We identified multiple roles in which ARID1B regulates various facets of erythropoiesis (Fig. 6). First, we discovered a distinct relationship between ARID1B and ROS in mediating erythropoietic responses under hypoxia through GATA1. Second, ARID1B controls proliferation (via p53) and apoptosis (through GATA1) in erythroid cells under hypoxia. Third, ARID1B controls the expression of GATA1 and p53 seemingly by altering their chromatin states under hypoxia.

As ARID1B is part of the SWI/SNF complex and is hypoxia dependent, it was not surprising that it influenced the cellular chromatin state to modulate the expression of specific genes in erythropoiesis16. This complex has been shown to alter DNA-histone contacts and nucleosome landscapes45,46 and can facilitate gene activation or repression by modulating chromatin accessibility at promoters and enhancers47. In our current study, using ATAC-Seq experiments and analyses, we discovered that GATA1 and p53 (and their target genes) are crucial erythropoetic regulatory targets of ARID1B in the non-CMS subjects. Furthermore, the mechanistic chromatin modulating action of ARID1B is predominantly located at enhancers physically associated with transcriptionally active start sites (TSS-enhancers). A recent study by Cai et al. showed how regulation shifts from promoter-centric to enhancer-driven as cells progress developmentally from an embryonic cell stage to mature erythroid stages48. Enhancer-dependent regulation reflects the increased complexity of pathways and niches as encountered by adult erythroid cells48. Similarly, in our ATAC-Seq experiment performed at the EB stage, where the cell population is predominantly comprised of CD235a erythroid cells, we observed major changes in the enhancer regions.

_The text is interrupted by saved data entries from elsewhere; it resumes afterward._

(** X2.  [_norm] returns a text that neither starts nor ends with
    whitespace, the empty text for a missing value, and leaves a text
    without such padding as it is. *)
Theorem norm_is_unpadded (s : option string) :
  head_is_space (_norm s) = false /\
  last_is_space (_norm s) = false /\
  _norm (Some (_norm s)) = _norm s /\
  _norm None = EmptyString /\
  (forall v, head_is_space v = false -> last_is_space v = false ->
             _norm (Some v) = v).
Proof.
  split; [|split; [|split; [|split]]].
  - destruct s as [v|]; simpl; [|reflexivity].
    apply head_is_space_rstrip, head_is_space_lstrip.
  - destruct s as [v|]; simpl; [|reflexivity]. apply last_is_space_rstrip.
  - simpl. apply norm_strip.
  - reflexivity.
  - intros v Hh Hl. simpl. unfold Text.strip. rewrite (lstrip_unpadded _ Hh).
    clear Hh. induction v as [|c v IH]; simpl; [reflexivity|].
    destruct v as [|d v'].
    + simpl in *. now rewrite Hl.
    + rewrite IH by exact Hl. reflexivity.
Qed.

(* ================================================================== *)
(** * Further properties of the indexes and of the resolver *)

Lemma unpadded_transfer (f : ascii -> ascii) (a b : string) :
  (forall c, Text.isspace (f c) = Text.isspace c) ->
  Text.map_string f a = Text.map_string f b ->
  Text.strip b = b -> Text.strip a = a.
Proof.
  intros Hf Hab Hb. apply strip_length.
  rewrite <- (map_string_length f (Text.strip a)).
  rewrite <- (strip_map_string f Hf a), Hab, (strip_map_string f Hf b), Hb.
  rewrite <- Hab. apply map_string_length.
Qed.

The relationship between chromatin structure dynamics and hypoxia has not been clear thus far, especially regarding specific biological systems and cell types49. Investigations on the role of chromatin and chromatin remodeling enzymes such as SWI, particularly under hypoxia, are needed to understand the full cellular response. Although there are a few studies showing a link between HIF regulation and the SWI complex, including the fact that in vivo deletion of subparts of SWI shows lethality due to erythropoetic and vascular defects under hypoxia, the mechanistic basis for these findings is still unclear38,50. Our results in this study, using iPSC-derived erythroid cells from non-CMS subjects adapted to high altitude hypoxia, provide a unique platform for understanding the role of such genes. Indeed, we show here that ARID1B plays a predominant role in this adaptive response by acting as an “erythropoetic repressor”, preventing excessive erythrocytosis under hypoxia. This suppressive effect of ARID1B occurs through the dual regulation of GATA1 and p53 expression in erythroid cells. We believe that our findings will have implications not only for the mechanisms of hypoxia-induced excessive erythropoiesis but also for other GATA1- and p53-regulated erythropoiesis-related diseases (such as Diamond-Blackfan anemia and acute megakaryoblastic leukemia) as well as hypoxia-mediated oncogenic signaling and diseases (e.g., renal cell carcinoma, sarcomas, neuroblastoma)14,15,51,52.